What is expected:
Among the entries below, which lines include the string "strings"? Show each one.

Source material:

(** * LenkCare Homes synthetic data generator: identifier and checksum subsystem,
    incident generator, bed allocation and activity scheduling.

  Shallow embedding of [src/datagen/config.py], [src/datagen/generators.py]
  and [src/datagen/generate.py]. *)

From Stdlib Require Import ZArith QArith Lia Ascii String.
From stdpp Require Import base option list strings pretty gmap.
From Equations Require Import Equations.

Local Open Scope Z_scope.

(** ** Python strings

  A Python [str] is a [string]; the methods the generator uses are written
  out on it.  Characters are ASCII: the identifiers are built from the
  36-symbol alphabet and the tables of [config.py] are ASCII text. *)

Module PyStr.

(** [len(s)]. *)
Definition len (s : string) : Z := Z.of_nat (String.length s).

(** [c.upper()] for one character.  The characters of the model are the
    256 characters with code points 0 to 255: for them Python maps [a-z] to
    [A-Z] and maps no other character to a text that occurs in the alphabet
    [0-9A-Z] of the incident numbers, which is all the code uses the result
    for.  (Four characters above 255, which the model does not hold, are
    mapped into the alphabet by Python.) *)
Definition upper_char (c : ascii) : ascii :=
  let n := nat_of_ascii c in
  if (97 <=? n)%nat && (n <=? 122)%nat then ascii_of_nat (n - 32) else c.

(** [s.upper()]. *)
Fixpoint upper (s : string) : string :=
  match s with
  | EmptyString => EmptyString
  | String c s' => String (upper_char c) (upper s')
  end.

(** [c.lower()] for one character, and [s.lower()]: the letters [A-Z]
    become [a-z], every other character is kept. *)
Definition lower_char (c : ascii) : ascii :=
  let n := nat_of_ascii c in
  if (65 <=? n)%nat && (n <=? 90)%nat then ascii_of_nat (n + 32) else c.
Fixpoint lower (s : string) : string :=
  match s with
  | EmptyString => EmptyString
  | String c s' => String (lower_char c) (lower s')
  end.

(** [s.split(sep)] for a one-character separator. *)
Fixpoint split (sep : ascii) (s : string) : list string :=
  match s with
  | EmptyString => [EmptyString]
  | String c s' =>
      if decide (c = sep) then EmptyString :: split sep s'
      else match split sep s' with
           | part :: parts => String c part :: parts
           | [] => [String c EmptyString]
           end
  end.

(** [int(s)] for a text of decimal digits, the only texts the code passes
    to it; [None] stands for the [ValueError] of a text that is not one. *)
Definition digit_value (c : ascii) : option Z :=
  let n := nat_of_ascii c in
  if (48 <=? n)%nat && (n <=? 57)%nat then Some (Z.of_nat n - 48) else None.
Fixpoint int_loop (s : string) (acc : Z) : option Z :=
  match s with
  | EmptyString => Some acc
  | String c s' =>
      match digit_value c with
      | Some d => int_loop s' (10 * acc + d)
      | None => None
      end
  end.
Definition int_of_digits (s : string) : option Z :=
  match s with
  | EmptyString => None
  | _ => int_loop s 0
  end.

(** [s.index(c)] for a one-character needle: the position of its first
    occurrence, [None] where Python raises [ValueError]. *)
Fixpoint index (s : string) (c : ascii) : option Z :=
  match s with
  | EmptyString => None
  | String c' s' =>
      if decide (c' = c) then Some 0 else Z.succ <$> index s' c
  end.

(** [s[i]] for [0 <= i < len(s)]; [None] where Python raises [IndexError]. *)
Definition at_ (s : string) (i : Z) : option ascii :=
  if decide (0 <= i) then String.get (Z.to_nat i) s else None.

(** ["0" * n]. *)
Fixpoint zeros (n : nat) : string :=
  match n with
  | O => EmptyString
  | S n' => String "0" (zeros n')
  end.

(** [s.zfill(width)]: zeros are added on the left up to [width]; a leading
    sign stays in front of them. *)
Definition zfill (s : string) (width : Z) : string :=
  let fill := zeros (Z.to_nat (width - len s)) in
  match s with
  | String c s' =>
      if decide (c = "+"%char \/ c = "-"%char)
      then String c (fill +:+ s')
      else fill +:+ s
  | EmptyString => fill
  end.

(** [sep.join(parts)]. *)
Fixpoint join (sep : string) (parts : list string) : string :=
  match parts with
  | [] => EmptyString
  | [p] => p
  | p :: rest => p +:+ sep +:+ join sep rest
  end.

(** [s[:n]]. *)
Definition prefix (s : string) (n : nat) : string := String.substring 0 n s.

(** [sub in s] for strings. *)
Fixpoint contains (sub s : string) : bool :=
  String.prefix sub s
  || match s with
     | EmptyString => false
     | String _ s' => contains sub s'
     end.

(** The string with the character at position [i] replaced by [c] (a
    one-character transcription error). *)
Fixpoint mutate (s : string) (i : nat) (c : ascii) : string :=
  match s, i with
  | EmptyString, _ => EmptyString
  | String _ s', O => String c s'
  | String c' s', S i' => String c' (mutate s' i' c)
  end.

End PyStr.

(** ** Identifier and checksum subsystem ([IncidentGenerator], static part) *)

Module IncidentNumber.

(** The alphabet both [_to_base36] and the checksum index into. *)
Definition chars : string := "0123456789ABCDEFGHIJKLMNOPQRSTUVWXYZ".

(** [_get_incident_type_code]: [type_map.get(incident_type, "O")]. *)
Definition _get_incident_type_code (incident_type : string) : string :=
  if decide (incident_type = "Fall") then "F"
  else if decide (incident_type = "Medication") then "M"
  else if decide (incident_type = "Behavioral") then "B"
  else if decide (incident_type = "Medical") then "X"
  else if decide (incident_type = "Injury") then "I"
  else if decide (incident_type = "Elopement") then "E"
  else if decide (incident_type = "Other") then "O"
  else "O".

(** The [while value > 0] loop of [_to_base36]; [result] is the list the
    loop inserts into at position 0. *)
Equations? to_base36_loop (value : Z) (result : string) : string
  by wf (Z.to_nat value) lt :=
  to_base36_loop value result with decide (value > 0) := {
    | left _ =>
        (* [value % 36] is a valid index of [chars]: no [IndexError] here *)
        match PyStr.at_ chars (value mod 36) with
        | Some c => to_base36_loop (value / 36) (String c result)
        | None => result
        end
    | right _ => result }.
Proof.
  assert (value / 36 < value) by (apply Z.div_lt; lia).
  assert (0 <= value / 36) by (apply Z.div_pos; lia).
  lia.
Qed.

(** [_to_base36]. *)
Definition _to_base36 (value : Z) : string :=
  if decide (value = 0) then "0" else to_base36_loop value "".

(** One iteration of the checksum loop: state [(sum_val, factor)]. *)
Definition luhn_step (st : Z * Z) (c : ascii) : option (Z * Z) :=
  let '(sum_val, factor) := st in
  code_point ← PyStr.index chars (PyStr.upper_char c);
  let addend := factor * code_point in
  let addend := addend / 36 + addend mod 36 in
  Some (sum_val + addend, if decide (factor = 2) then 1 else 2).

(** The loop [for i in range(len(input_str) - 1, -1, -1)], run over the
    characters from the rightmost one. *)
Fixpoint luhn_loop (rev_input : list ascii) (st : Z * Z) : option (Z * Z) :=
  match rev_input with
  | [] => Some st
  | c :: rest => st' ← luhn_step st c; luhn_loop rest st'
  end.

(** [_calculate_luhn_mod36_checksum]; [None] where [chars.index] raises. *)
Definition _calculate_luhn_mod36_checksum (input_str : string) : option ascii :=
  st ← luhn_loop (reverse (list_ascii_of_string input_str)) (0, 2);
  let remainder := st.1 mod 36 in
  let check_code_point := (36 - remainder) mod 36 in
  PyStr.at_ chars check_code_point.

End IncidentNumber.

Import IncidentNumber.

(** ** Runtime model: seeded generators, OS entropy, wall clock, exceptions *)

Module Py.

(** The exceptions of the modelled code.  [OutOfFuel] is not a Python
    exception: a loop of the model that is given a bound on its iterations
    raises it when the bound is reached. *)
Inductive exn := IndexError | ValueError | KeyError | OutOfFuel.

(** What a run reads from outside the program text.  [rand] is the sequence
    of raw outputs of the [random] module after [random.seed(42)], [fake]
    the sequence of texts the seeded [Faker] instance returns, [urandom]
    the operating-system entropy [uuid.uuid4()] reads, [clock] the
    successive readings of [datetime.now()].  The cursors say how much of
    each was consumed. *)
Record World := mkWorld {
  rand : nat → Z;
  rand_pos : nat;
  fake : nat → string;
  fake_pos : nat;
  urandom : nat → Z;
  urandom_pos : nat;
  clock : nat → Z;
  clock_pos : nat
}.

Inductive result (A : Type) :=
| Ok (a : A) (w : World)
| Raise (e : exn).
Arguments Ok {A} a w.
Arguments Raise {A} e.

Definition M (A : Type) : Type := World → result A.

#[export] Instance M_ret : MRet M := λ A a w, Ok a w.
#[export] Instance M_bind : MBind M := λ A B f m w,
  match m w with
  | Ok a w' => f a w'
  | Raise e => Raise e
  end.

Definition raise {A} (e : exn) : M A := λ _, Raise e.

(** The next raw output of the seeded [random] module. *)
Definition next_raw : M Z := λ w,
  Ok (rand w (rand_pos w))
     (mkWorld (rand w) (S (rand_pos w)) (fake w) (fake_pos w)
              (urandom w) (urandom_pos w) (clock w) (clock_pos w)).

(** The next text of the seeded [Faker] instance ([fake.first_name()],
    [fake.street_address()], ...). *)
Definition faker : M string := λ w,
  Ok (fake w (fake_pos w))
     (mkWorld (rand w) (rand_pos w) (fake w) (S (fake_pos w))
              (urandom w) (urandom_pos w) (clock w) (clock_pos w)).

(** [uuid.uuid4()]: read from the operating system, not from the seeded
    generators.  An identifier is the number its [str(...)] prints. *)
Definition uuid4 : M Z := λ w,
  Ok (urandom w (urandom_pos w))
     (mkWorld (rand w) (rand_pos w) (fake w) (fake_pos w)
              (urandom w) (S (urandom_pos w)) (clock w) (clock_pos w)).

(** [datetime.now()]. *)
Definition now : M Z := λ w,
  Ok (clock w (clock_pos w))
     (mkWorld (rand w) (rand_pos w) (fake w) (fake_pos w)
              (urandom w) (urandom_pos w) (clock w) (S (clock_pos w))).

(** [random._randbelow(n)] for [n > 0]. *)
Definition randbelow (n : Z) : M Z := r ← next_raw; mret (r mod n).

(** [random.randint(a, b)]: an integer of [a..b], both ends included. *)
Definition randint (a b : Z) : M Z :=
  if decide (b < a) then raise ValueError
  else r ← randbelow (b - a + 1); mret (a + r).

(** [random.random()]: [k / 2^53] for a 53-bit [k]; a float is the
    rational it denotes. *)
Definition random : M Q := r ← randbelow (2 ^ 53); mret (Qmake r (2 ^ 53)).

(** [random.choice(seq)]. *)
Definition choice {A} (seq : list A) : M A :=
  i ← (if decide (seq = []) then raise IndexError
       else randbelow (Z.of_nat (length seq)));
  match seq !! Z.to_nat i with
  | Some x => mret x
  | None => raise IndexError
  end.

(** The selection loop of [random.sample]: [live] entries of [pool] are
    still available; entry [j] is taken and the last live entry moves into
    its place. *)
Fixpoint sample_loop {A} (pool : list A) (live : nat) (k : nat) : M (list A) :=
  match k with
  | O => mret []
  | S k' =>
      j ← randbelow (Z.of_nat live);
      match pool !! Z.to_nat j, pool !! (live - 1)%nat with
      | Some x, Some y =>
          rest ← sample_loop (<[Z.to_nat j := y]> pool) (live - 1) k';
          mret (x :: rest)
      | _, _ => raise IndexError
      end
  end.

(** [random.sample(population, k)]: [k] entries chosen without
    replacement. *)
Definition sample {A} (population : list A) (k : Z) : M (list A) :=
  if decide (0 ≤ k ≤ Z.of_nat (length population))
  then sample_loop population (length population) (Z.to_nat k)
  else raise ValueError.

(** [itertools.accumulate(weights)]. *)
Fixpoint accumulate (acc : Q) (weights : list Q) : list Q :=
  match weights with
  | [] => []
  | x :: rest => (acc + x)%Q :: accumulate (acc + x)%Q rest
  end.

(** [bisect.bisect_right(a, x, 0, hi)] on the sorted list [a]. *)
Fixpoint bisect (a : list Q) (x : Q) (hi : nat) : nat :=
  match a, hi with
  | y :: rest, S hi' => if Qle_bool y x then S (bisect rest x hi') else O
  | _, _ => O
  end.

(** [random.choices(values, weights=weights, k=1)[0]]. *)
Definition choices1 {A} (values : list A) (weights : list Q) : M A :=
  let cum_weights := accumulate 0 weights in
  if decide (length cum_weights ≠ length values) then raise ValueError
  else
    match last cum_weights with
    | None => raise IndexError
    | Some total =>
        if Qle_bool total 0 then raise ValueError
        else
          u ← random;
          match values !! bisect cum_weights (u * total)%Q (length values - 1) with
          | Some x => mret x
          | None => raise IndexError
          end
    end.

(** [d.get(key, default)] for a dictionary literal [d]. *)
Fixpoint dict_get {A} (d : list (string * A)) (key : string) (default : A) : A :=
  match d with
  | [] => default
  | (k, v) :: rest => if decide (k = key) then v else dict_get rest key default
  end.

(** The truth value of an optional text: [None] and the empty text are
    false. *)
Definition truthy (o : option string) : bool :=
  match o with
  | Some (String _ _) => true
  | _ => false
  end.

(** A world given by finite prefixes of its three sequences. *)
Definition world_of (rs : list Z) (fs : list string) (us : list Z) (clk : Z) : World :=
  mkWorld (λ i, nth i rs 0) 0 (λ i, nth i fs ""%string) 0 (λ i, nth i us 0) 0
          (λ _, clk) 0.

End Py.

Import Py.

Response:
From stdpp Require Import base option list strings pretty gmap.
(** ** Python strings
(** [sub in s] for strings. *)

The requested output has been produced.